- [Action item]:
Quote the entries below from the line with "Proof. apply omap_app. Qed." through the line with "(** Every id", both ends included, and only those lines.

[Dataset records — start]

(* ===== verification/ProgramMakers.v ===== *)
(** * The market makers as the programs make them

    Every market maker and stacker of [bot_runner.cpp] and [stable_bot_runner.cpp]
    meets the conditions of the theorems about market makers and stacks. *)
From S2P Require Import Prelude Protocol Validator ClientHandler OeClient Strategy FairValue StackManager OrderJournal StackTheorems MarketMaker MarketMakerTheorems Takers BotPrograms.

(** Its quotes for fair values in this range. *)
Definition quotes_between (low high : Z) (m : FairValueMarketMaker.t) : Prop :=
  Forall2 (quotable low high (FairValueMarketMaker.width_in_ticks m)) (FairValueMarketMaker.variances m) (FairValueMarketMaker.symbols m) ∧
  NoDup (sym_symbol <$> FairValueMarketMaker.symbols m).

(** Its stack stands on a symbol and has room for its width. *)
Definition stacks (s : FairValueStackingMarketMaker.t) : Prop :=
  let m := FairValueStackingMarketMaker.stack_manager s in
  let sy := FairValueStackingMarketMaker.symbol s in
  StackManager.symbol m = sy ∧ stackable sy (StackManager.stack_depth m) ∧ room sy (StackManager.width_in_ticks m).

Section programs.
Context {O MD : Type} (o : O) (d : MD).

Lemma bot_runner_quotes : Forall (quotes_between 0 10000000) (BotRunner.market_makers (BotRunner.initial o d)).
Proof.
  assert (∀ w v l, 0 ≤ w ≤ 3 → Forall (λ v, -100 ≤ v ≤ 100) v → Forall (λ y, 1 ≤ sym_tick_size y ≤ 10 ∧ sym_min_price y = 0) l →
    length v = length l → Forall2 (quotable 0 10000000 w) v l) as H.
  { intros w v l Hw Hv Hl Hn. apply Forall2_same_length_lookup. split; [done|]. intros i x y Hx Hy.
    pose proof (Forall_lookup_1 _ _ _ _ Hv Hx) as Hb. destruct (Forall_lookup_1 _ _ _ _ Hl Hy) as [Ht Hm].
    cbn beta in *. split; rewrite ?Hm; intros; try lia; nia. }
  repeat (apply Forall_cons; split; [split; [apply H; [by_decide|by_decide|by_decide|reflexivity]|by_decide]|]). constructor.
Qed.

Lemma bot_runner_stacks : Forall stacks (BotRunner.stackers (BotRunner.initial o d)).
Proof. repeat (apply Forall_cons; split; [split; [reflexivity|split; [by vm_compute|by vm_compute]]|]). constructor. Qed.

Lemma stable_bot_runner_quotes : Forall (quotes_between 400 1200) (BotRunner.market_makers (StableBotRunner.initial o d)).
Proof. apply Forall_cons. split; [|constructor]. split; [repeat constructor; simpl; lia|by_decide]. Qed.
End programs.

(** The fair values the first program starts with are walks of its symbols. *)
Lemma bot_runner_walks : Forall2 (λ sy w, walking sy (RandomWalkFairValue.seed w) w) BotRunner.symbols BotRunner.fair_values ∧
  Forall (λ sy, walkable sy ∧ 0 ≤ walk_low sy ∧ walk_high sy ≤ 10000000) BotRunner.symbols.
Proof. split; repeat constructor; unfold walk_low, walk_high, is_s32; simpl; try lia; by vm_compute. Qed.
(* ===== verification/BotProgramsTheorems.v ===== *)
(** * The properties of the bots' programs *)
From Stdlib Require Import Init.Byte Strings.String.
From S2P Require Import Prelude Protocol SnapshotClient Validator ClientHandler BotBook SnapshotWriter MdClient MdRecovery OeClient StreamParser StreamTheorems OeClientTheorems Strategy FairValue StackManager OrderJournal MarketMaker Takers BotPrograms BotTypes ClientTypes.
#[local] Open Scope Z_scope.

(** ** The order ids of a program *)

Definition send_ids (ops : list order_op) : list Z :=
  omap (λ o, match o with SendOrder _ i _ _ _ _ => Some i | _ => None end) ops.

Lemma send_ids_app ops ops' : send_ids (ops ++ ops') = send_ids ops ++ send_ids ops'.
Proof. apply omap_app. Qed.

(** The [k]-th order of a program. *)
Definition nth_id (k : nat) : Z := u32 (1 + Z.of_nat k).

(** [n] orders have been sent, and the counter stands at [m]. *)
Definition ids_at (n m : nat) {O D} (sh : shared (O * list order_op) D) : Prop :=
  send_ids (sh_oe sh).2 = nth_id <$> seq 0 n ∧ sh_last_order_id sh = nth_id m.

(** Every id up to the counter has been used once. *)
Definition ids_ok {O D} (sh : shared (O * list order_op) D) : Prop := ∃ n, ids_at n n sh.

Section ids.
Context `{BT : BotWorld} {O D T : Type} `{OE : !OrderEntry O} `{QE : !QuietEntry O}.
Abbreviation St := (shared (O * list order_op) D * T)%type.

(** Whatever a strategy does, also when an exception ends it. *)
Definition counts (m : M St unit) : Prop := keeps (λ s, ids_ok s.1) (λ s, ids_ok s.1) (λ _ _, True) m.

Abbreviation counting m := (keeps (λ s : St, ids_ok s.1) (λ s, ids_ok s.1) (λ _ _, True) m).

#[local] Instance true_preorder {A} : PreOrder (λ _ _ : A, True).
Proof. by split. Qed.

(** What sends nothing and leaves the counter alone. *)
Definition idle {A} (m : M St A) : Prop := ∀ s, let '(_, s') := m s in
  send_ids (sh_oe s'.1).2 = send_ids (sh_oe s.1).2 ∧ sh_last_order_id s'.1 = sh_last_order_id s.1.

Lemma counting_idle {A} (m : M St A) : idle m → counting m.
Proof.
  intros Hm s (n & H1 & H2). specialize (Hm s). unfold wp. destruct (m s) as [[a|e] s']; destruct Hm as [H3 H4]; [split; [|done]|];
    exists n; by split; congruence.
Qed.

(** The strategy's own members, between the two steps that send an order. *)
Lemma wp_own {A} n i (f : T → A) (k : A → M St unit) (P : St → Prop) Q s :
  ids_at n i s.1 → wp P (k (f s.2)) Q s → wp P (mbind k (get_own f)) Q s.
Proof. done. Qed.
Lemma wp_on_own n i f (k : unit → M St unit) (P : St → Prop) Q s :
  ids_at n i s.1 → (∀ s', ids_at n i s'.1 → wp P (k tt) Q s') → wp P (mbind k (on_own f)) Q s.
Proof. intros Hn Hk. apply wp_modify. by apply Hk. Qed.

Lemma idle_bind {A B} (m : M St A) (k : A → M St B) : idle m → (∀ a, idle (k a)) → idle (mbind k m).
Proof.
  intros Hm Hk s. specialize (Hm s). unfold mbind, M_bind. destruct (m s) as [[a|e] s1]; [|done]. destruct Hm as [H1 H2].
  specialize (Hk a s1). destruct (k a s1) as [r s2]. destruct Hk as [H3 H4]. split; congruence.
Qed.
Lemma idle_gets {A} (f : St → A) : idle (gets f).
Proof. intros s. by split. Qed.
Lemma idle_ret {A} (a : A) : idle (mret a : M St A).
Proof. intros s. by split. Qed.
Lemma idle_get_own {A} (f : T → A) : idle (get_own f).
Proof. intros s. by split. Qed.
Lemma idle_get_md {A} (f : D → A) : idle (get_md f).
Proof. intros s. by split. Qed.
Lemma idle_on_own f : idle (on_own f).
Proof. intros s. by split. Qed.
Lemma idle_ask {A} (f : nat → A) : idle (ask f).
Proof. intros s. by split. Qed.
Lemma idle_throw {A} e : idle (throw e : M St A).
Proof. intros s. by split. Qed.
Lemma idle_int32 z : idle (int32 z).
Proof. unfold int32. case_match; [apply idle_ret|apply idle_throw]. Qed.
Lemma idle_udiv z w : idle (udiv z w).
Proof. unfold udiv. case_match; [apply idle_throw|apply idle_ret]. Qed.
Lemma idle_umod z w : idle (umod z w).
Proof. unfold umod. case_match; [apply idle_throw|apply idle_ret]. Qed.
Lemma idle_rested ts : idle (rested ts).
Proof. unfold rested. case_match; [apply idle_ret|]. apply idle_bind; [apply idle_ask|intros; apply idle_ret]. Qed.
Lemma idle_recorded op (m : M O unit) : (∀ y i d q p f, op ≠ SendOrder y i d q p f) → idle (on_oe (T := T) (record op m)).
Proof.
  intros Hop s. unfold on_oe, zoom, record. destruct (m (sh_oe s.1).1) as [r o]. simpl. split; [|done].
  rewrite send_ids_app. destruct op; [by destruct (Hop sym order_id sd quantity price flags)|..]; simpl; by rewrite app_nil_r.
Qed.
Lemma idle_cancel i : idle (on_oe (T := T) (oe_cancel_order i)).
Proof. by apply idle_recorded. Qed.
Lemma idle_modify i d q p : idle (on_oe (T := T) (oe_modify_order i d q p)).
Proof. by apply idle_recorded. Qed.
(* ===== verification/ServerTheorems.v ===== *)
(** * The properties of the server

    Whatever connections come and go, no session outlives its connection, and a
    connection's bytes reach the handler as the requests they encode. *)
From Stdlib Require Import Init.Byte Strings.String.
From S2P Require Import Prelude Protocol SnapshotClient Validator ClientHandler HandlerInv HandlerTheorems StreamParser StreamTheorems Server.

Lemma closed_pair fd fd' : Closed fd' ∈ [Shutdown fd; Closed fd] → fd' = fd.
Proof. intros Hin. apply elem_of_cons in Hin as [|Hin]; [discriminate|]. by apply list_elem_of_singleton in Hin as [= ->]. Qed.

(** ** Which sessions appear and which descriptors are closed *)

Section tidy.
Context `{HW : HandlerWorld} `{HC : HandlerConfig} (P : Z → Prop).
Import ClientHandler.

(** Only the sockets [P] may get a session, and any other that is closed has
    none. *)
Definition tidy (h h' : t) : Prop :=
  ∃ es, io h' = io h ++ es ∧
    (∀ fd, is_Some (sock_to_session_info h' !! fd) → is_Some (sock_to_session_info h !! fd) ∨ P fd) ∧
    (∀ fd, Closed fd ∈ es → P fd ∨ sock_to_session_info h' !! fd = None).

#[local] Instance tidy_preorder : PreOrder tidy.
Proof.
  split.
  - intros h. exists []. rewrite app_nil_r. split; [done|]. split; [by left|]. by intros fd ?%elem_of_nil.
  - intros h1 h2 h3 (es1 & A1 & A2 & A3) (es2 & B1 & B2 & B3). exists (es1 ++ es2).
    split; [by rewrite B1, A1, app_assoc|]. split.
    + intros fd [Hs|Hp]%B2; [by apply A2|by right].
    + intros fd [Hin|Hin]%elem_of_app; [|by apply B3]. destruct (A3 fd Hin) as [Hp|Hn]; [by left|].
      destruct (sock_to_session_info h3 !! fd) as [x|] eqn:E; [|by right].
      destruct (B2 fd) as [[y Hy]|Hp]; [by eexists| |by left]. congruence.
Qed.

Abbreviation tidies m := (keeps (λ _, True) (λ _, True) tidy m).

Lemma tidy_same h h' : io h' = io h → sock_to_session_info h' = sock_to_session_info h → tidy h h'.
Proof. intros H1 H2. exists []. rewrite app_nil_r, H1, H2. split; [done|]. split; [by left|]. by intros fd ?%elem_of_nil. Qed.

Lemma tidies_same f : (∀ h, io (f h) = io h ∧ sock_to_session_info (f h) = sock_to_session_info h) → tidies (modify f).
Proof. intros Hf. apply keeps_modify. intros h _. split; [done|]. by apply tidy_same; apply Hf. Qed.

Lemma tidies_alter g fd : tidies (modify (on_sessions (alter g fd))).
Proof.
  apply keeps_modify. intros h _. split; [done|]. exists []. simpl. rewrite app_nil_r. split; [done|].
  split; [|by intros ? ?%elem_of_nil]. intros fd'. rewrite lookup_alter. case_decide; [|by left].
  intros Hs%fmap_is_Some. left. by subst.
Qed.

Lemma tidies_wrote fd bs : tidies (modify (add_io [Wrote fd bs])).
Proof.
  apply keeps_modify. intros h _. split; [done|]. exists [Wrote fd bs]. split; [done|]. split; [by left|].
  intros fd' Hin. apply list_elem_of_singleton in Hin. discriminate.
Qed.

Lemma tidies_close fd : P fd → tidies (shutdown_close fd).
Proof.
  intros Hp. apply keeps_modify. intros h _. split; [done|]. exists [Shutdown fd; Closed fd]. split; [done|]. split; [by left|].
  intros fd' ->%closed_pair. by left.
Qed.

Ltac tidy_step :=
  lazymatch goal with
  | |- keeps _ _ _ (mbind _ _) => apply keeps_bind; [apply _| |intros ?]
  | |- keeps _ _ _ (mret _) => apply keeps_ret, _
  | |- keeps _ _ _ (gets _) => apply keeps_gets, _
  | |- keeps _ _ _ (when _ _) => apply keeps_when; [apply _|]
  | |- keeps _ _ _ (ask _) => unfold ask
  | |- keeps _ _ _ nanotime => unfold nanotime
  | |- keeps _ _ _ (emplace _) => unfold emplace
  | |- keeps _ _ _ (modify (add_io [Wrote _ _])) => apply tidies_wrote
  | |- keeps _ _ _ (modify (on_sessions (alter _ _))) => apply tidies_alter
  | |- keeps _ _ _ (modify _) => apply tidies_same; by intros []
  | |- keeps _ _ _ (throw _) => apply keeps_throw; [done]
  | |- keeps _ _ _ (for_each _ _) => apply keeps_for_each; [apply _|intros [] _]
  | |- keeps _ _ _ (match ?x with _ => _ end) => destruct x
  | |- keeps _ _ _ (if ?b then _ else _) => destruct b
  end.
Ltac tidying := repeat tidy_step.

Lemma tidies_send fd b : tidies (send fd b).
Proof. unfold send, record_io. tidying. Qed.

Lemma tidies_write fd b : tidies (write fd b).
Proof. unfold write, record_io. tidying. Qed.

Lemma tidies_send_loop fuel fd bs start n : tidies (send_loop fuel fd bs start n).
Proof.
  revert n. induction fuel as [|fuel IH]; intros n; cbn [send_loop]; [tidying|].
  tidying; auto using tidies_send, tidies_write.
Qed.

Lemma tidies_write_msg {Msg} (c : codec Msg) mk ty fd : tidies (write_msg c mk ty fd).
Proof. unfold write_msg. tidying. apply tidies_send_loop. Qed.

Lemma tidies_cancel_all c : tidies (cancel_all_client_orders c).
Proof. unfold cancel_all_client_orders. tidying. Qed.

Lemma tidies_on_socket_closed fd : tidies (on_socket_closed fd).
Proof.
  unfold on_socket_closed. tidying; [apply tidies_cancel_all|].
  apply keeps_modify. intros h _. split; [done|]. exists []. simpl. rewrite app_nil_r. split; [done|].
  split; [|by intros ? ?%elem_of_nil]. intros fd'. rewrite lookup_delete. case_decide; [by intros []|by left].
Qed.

[Dataset records — finish]

- [Output of the task]:
Proof. apply omap_app. Qed.

(** The [k]-th order of a program. *)
Definition nth_id (k : nat) : Z := u32 (1 + Z.of_nat k).

(** [n] orders have been sent, and the counter stands at [m]. *)
Definition ids_at (n m : nat) {O D} (sh : shared (O * list order_op) D) : Prop :=
  send_ids (sh_oe sh).2 = nth_id <$> seq 0 n ∧ sh_last_order_id sh = nth_id m.

(** Every id up to the counter has been used once. *)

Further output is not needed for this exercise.